O escrito teria sido uma conferência ministrada na “Sociedade de Connaisseurs em Assassinato”. Segundo X.Y.Z., o nome mais correto dessa sociedade londrina seria “Sociedade para o Encorajamento do Assassinato”. Ela seria uma sucedânea de outras sociedades do século XVIII, tais como a “Sociedade para a Promoção do Vício” ou o “Clube do Fogo do Inferno”, clube que de fato existiu, o “The Hellfire Club”, que teve como presidente o bon-vivant Sir Francis Dashwood, mencionado também pelo Sr. X.Y.Z.

Segundo ele, especialistas em crime discutiam na “Sociedade de Connaisseurs em Assassinato” seu tema predileto do mesmo modo “como fariam para comentar um quadro, uma estátua, ou uma obra de arte”. Essa descrição da atitude desses especialistas em crime é, na verdade, uma tradução fiel de um fenômeno que de fato aconteceu no campo cultural europeu cerca de cinquenta anos antes da publicação desse texto.

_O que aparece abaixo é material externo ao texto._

(** An error thrown by the [try] block once the response has gone out comes
    from a read that failed in the relay; the relay has then ended the
    response, under the status 200. *)
Lemma attempt_throw_sent (w : world) (req : request) (e : error) :
  outcome (attempt w req) = Some (Throw e) →
  headersSent (calls (attempt w req)) = true →
  ToBoolean (get_opt "stream" (body req)) = true
  ∧ carried_status e = None
  ∧ response_status (calls (attempt w req)) = Some 200
  ∧ ∃ before, calls (attempt w req) = before ++ [ClearInterval; End].
Proof.
  intros Ho Hsent.
  destruct (attempt_cases w req)
    as [[_ (p & H1 & _)]|[(e' & _ & H2)|[[[H1 _] _]|[Hs [[_ H2]|(pre & evs & H1 & H2 & H3)]]]]].
  - congruence.
  - by rewrite (headersSent_response_calls _ H2) in Hsent.
  - congruence.
  - by rewrite <- headersSent_response_calls_eq, H2 in Hsent.
  - rewrite Ho in H3. symmetry in H3. split; [done|].
    split; [by apply (relay_settled_throw relay_start evs e relay_start_running)|].
    destruct (relay_run_cases relay_start evs relay_start_running)
      as [[_ Hr]|[_ [before Hw]]]; [congruence|].
    split.
    + rewrite H2 in Hsent |- *.
      rewrite (relay_run_writes relay_start evs relay_start_running) in Hsent |- *.
      unfold response_status. rewrite status_sent_quiet by done.
      rewrite !headersSent_app, (headersSent_response_calls _ H1) in Hsent.
      simpl in Hsent. by apply status_sent_relay_writes.
    + exists (pre ++ before). by rewrite H2, Hw, <- app_assoc.
Qed.
(* ===== verification/Prelude.v ===== *)
(** * HardRT: a verification of the kernel, its ports and its applications

    HardRT is a small real-time kernel in C: a fixed table of tasks, one
    ready queue per priority, a tick handler, semaphores, mutexes and
    message queues, over a port layer with three implementations (null,
    POSIX signals and contexts, ARM Cortex-M). It comes with a C++ wrapper,
    fifteen example programs and a little board support.

    ** The program and its model

    A C function is a term of [prog A] (Prog.v): the sequence of its
    statements on the kernel state, with the calls into the port layer as
    visible nodes. [exec n c s p] runs [c] from the kernel state [s] and
    the port state [p]; it ends in [Done] (returned), [Swapped] (gave up
    the processor inside a port call; what is left of the function is
    kept), [Halted] (undefined behaviour, a failed assertion, the endless
    loop of [hrt_error] in a stalling build) or [Spinning] (the fuel [n]
    for loops ran out). Array accesses out of range, null task pointers and
    unknown objects are undefined behaviour; integers are kept at their
    width by explicit conversions ([u8], [u16], [u32], [u64], [i16],
    [i32]).

    - Types.v: the enumerations and structures of inc/*.h, the build
      parameters ([Config], [ConfigOk]) and the static variables of
      hardrt_core.c with the objects of the application ([kern]).
    - Ring.v: the 8-bit circular queues of task ids that ready queues and
      waiter queues share, and the lists they denote.
    - Core.v, Sched.v, Sem.v, Mutex.v, Queue.v: src/core/hardrt_core.c,
      hardrt_sched.c, hardrt_sem.c, hardrt_mutex.c, hardrt_queue.c, one
      definition per function under its C name.
    - PortNull.v, PortPosix.v, PortCortexM.v: src/port/null, src/port/posix
      and src/port/cortex_m, each an instance of [PortLayer]; the POSIX
      scheduler loop is cut at [swapcontext] ([sched_iteration],
      [sched_return]); the Cortex-M port has its registers, its RAM and the
      PendSV handler. Info.v: hardrt_version.c and hardrt_portinfo.c.
    - Cpp.v: cpp/hardrtpp.hpp, a Module per class ([Sys] is the class
      System, [CppMutex] the class Mutex); a trivially copyable type is its
      bytes ([Object], [TriviallyCopyable]).
    - App.v: the language of applications (kernel calls, output, global
      variables, endless loops) and their runs on the POSIX system: [main]
      up to [hrt_start], then tasks, scheduler, ticks and handlers in any
      order. Examples.v, ExamplesCpp.v: the POSIX programs of examples/, a
      Module per program.
    - H755.v, Timing.v: the STM32H755 programs of examples/ over
      memory-mapped registers (hardrt_h755_demo, _blinky, _blinky_cpp,
      _dwt_timing); Bsp.v: their system.c ([_sbrk]) and syscalls.c, and
      hardfault_diag.c of the Cortex-M port. Preempt.v: applications under
      preemption at every step, whatever the kernel does.

    ** The facts

    - CoreFacts.v, Inv.v, SchedFacts.v, InitFacts.v: what each function of
      the core does, and the invariant [sched_inv held s] of the scheduler:
      the task table, every circular queue and every integer are well
      formed; a ready task is in the ready queue of its priority, a blocked
      task in one waiter queue, every id in at most one queue and at most
      once, except for the ids of [held], which the running code holds.
      InvCheck.v decides it.
    - SemFacts.v, MutexFacts.v, QueueFacts.v: abstract semaphores, mutexes
      and queues of items, the abstraction functions, and what the
      functions do in terms of them. Running.v: a running task, and the
      interfaces [BasePort] (critical sections, requests for a switch) and
      [SwitchPort] (which also gives up the processor inside a call) that a
      port promises its clients; PosixFacts.v discharges both, CortexSteps.v
      the first.
    - TimeFacts.v, TickFacts.v, PickFacts.v: ticks, sleepers, selection.
    - Api.v, ApiSafe.v, ApiCalls.v, ApiTheorem.v: every call a task can
      make, against [SwitchPort]; IsrSafe.v: every interrupt handler,
      against [BasePort].
    - Stmt.v: [exec] as a sequence of statements ([exec_steps]). CritBal.v:
      critical sections of every function, at every statement. StmtSafe.v:
      what the statements of a call leave to an interrupt that comes next,
      in phases: [Open] (the invariant holds with the task running),
      [Masked] (inside of a critical section), [Parked] and [Asked] (the
      task has given itself up and is about to be switched out), [Window]
      (the requeue of [hrt_yield]). The class [Regime] says how a port
      interleaves: PendSV at once (CortexInv.v), or at the hop of the task
      into the scheduler (SignalSafe.v, which has every call).
    - SignalMachine.v: the POSIX system statement by statement: the signal
      comes between any two statements of a call and at the unmasked points
      of the scheduler loop. SignalInv.v: its invariant.
    - System.v: the POSIX system as a transition system (main, tasks that
      make arbitrary calls, the scheduler loop, the tick signal, other
      handlers) and the invariant of its reachable states. AppFacts.v: the
      same for the runs of an application, and steps that leave a part of
      the state alone.
    - Frame.v: programs that leave a part of the state alone (classes
      [Frame], [FrameTcbs], ...).
    - PipeFacts.v: the queue of the pipeline examples.
    - CortexFacts.v: stack frames, critical sections, the scheduling
      decision and the register save of the Cortex-M port.
    - CortexMachine.v: the Cortex-M system as a transition system: [main]
      creates tasks on stacks of their own and starts the scheduler; the
      running context computes on its registers and its stack, makes calls,
      and runs them statement by statement; SysTick and the handlers of the
      application come between any two statements when [BASEPRI] lets them
      through; PendSV saves and restores contexts in RAM. CortexInv.v,
      CortexSteps.v, CortexBoot.v: its invariant and that each step keeps
      it; CortexCtx.v: what a step does to a context that does not run.
    - Firmware.v: a program of a board on that system: [main] on the
      Cortex-M port, then the statements of its tasks and their calls, its
      interrupt handlers, PendSV and the hardware ([fstep]). Its steps are
      steps of the Cortex-M system ([fstep_csteps]), and its threads are
      threads of Preempt.v ([sim_step]), so that the theorems about both
      hold of it.
    - TimingFacts.v, TimingRace.v: reference statistics, timer rates, and
      the rely-guarantee proof (rules of Preempt.v) of the measurement.
    - Demo.v: a small application, whose states the theorems are applied to.

    ** The theorems

    - SystemProps.v: the POSIX system does not crash, loses no task (C1,
      C2), is work-conserving (C7) and its bookkeeping stays within its C
      types (C12); every call terminates (C13); every call and every handler
      is safe. OwnerProps.v: who owns a mutex and who waits for it along its
      runs (C6).
    - SignalProps.v: with the signal at any statement the POSIX system does
      not crash and loses no task (C3) and no wake-up (C8); a quantum that
      runs out between the requeue and the hop (C38). SignalOwner.v: the
      regions that a mutex protects do not overlap (C5). SignalApp.v: the
      POSIX examples on that system (C29).
    - CortexProps.v: the Cortex-M system does not fault and loses no task
      (C4), runs the most urgent task (C9), and isolates contexts (C10);
      critical sections are balanced (C14).
    - FirmwareProps.v: the four board programs on the Cortex-M system do not
      fault and lose no task (C11), and the latency measurement on the real
      kernel refines the one on the board of Preempt.v (C33).
    - KernelProps.v: selection refines its specification (C15); the tick
      (C23); quanta.
    - SyncProps.v: mutexes and semaphores refine their abstract
      counterparts (C16 to C19). QueueProps.v: the queue calls and the FIFO
      round trip (C20 to C22), and the blocking calls.
    - TimeProps.v: sleeping and time conversion (C24, C25). StartProps.v:
      start-up, round robin, creation of tasks (C26, C27, C28).
    - PortProps.v: the scheduling decision of the Cortex-M port (C30), the frames
      of its tasks, one context switch and back, critical sections, the
      POSIX scheduler loop, SysTick, tick sources, version numbers,
      insertion into ready queues on every branch, and the stack pointer
      check.
    - ExampleProps.v: the POSIX examples do not crash, with ticks between
      their calls. PipeProps.v:
      the queue examples deliver every value once and in order (C31).
    - TimingProps.v: the latency measurement has no race under any
      preemption (C32), and its running statistics are those of the samples
      (C34). BoardProps.v: the LED pins, and the timers' rates.
    - CppProps.v: typed queues (C35) and semaphores of the wrapper.
    - BspProps.v: the heap (C36) and the hard fault trap.
    - CortexRaces.v: a wake-up in the window before a switch (C37).
      Limits.v: what happens where the contract ends: a tick in the middle
      of [hrt_yield] (C39), and a yield on Cortex-M (C40), among it.

    Each theorem with hypotheses has an application to a state of Demo.v,
    to a run of an example or to a Cortex-M board.

    ** Bounds and fuel

    The theorems are for every build with at most 12 priorities, more task
    slots than priorities and at most 255 slots ([ConfigOk]; ids and queue
    lengths are 8-bit in the code); the examples are run in the default
    build. The fuel of [exec] only bounds loops of [forever]; one iteration
    is enough for every call, because an iteration of the queue loops
    returns or gives up the processor (C13), so the theorems hold for all
    [S n]. The theorems that involve error reports are for builds that do
    not stall, except for [stalls_before_first_dispatch].

    ** What is not modelled

    In System.v and App.v interrupts come between calls, and between the
    statements of the application, not between those of a call. In
    SignalMachine.v, and for the examples in SignalApp.v, the tick signal
    comes between any two statements of a call, with two exceptions: the
    requeue of [hrt_yield], which is not a critical section and where a tick
    can lose the task (C39), and a tick that uses up the quantum of a task
    which is queued already (C38). There only [main] creates tasks, and a
    call of [main] is one step. The tick of two_tasks_external, a thread of
    its own in the program, is a handler of App.v between the calls of the
    tasks, so that the data race of that program, in which both threads
    update the kernel at the same time, does not occur in the model. [main]
    runs without interrupts in App.v, SignalApp.v and Firmware.v (Preempt.v
    has them). The order of the queue examples (C31) is shown for interrupts
    between calls.

    In CortexMachine.v interrupts come between the statements of calls, but
    a handler runs to its end: handlers of different priorities do not
    nest. The tasks make the calls that cannot wake another task
    ([wakes_nobody]); the others end in [hrt_yield] when they do, which
    stores the task twice on this port (C40). A handler does not wake a
    task that has parked itself and is not yet switched out
    ([still_parked]), which stores it twice as well (C37). The entry into a
    task through [hrt__task_trampoline] and the loop of the idle context
    are computation of that context. The registers the hardware stacks are
    part of the stack of the task, whose contents C10 is about. The process
    stack pointer is taken to be 0 when the first PendSV comes, as
    hrt_pendsv_handler.s does, which is a property of the reset of the chip.
    These restrictions are those of C4, C9, C10, C11 and C33.

    Simplified: [stats_record] of the latency measurement is one step, not
    five accesses (only its own task writes the statistics); the memset and
    the assignments of [hrt_create_task] to the new TCB are one write; and
    [hrt_mutex_unlock] reads the owner also when the mutex is not locked.
    Left out: the debug variables [dbg_...] of the kernel, which nothing
    reads. On Cortex-M: barriers, interrupt priorities other than those of SysTick,
    PendSV and the timers against BASEPRI, and the floating-point context.
    Vendor code, start-up code, linker scripts and the configuration headers
    of the vendor's library, which hold switches only, hardrt_time.c, which
    holds declarations only, and the tests. The vendor's [SystemCoreClock],
    [SystemInit] and register addresses, the linker's addresses and the
    version numbers are parameters. *)

From stdpp Require Import base tactics numbers list option gmap.
Open Scope Z_scope.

Refiro-me aos encontros de especialistas em obras de arte que debatiam o que seria o belo, os seus limites e os efeitos sobre os espectadores. O gravurista alemão Daniel Chodowiecki, em duas gravuras de sua série “Natürliche und affectierte Handlungen des Lebens” (“Ações da vida naturais e afetadas”), de 1779, mostra dois especialistas diante de uma estátua. Eles primeiro a observam e depois gesticulam e discutem sobre ela. As duas gravuras se chamam justamente Kunst Kenntnis/Connaissance des arts (Conhecimento das artes).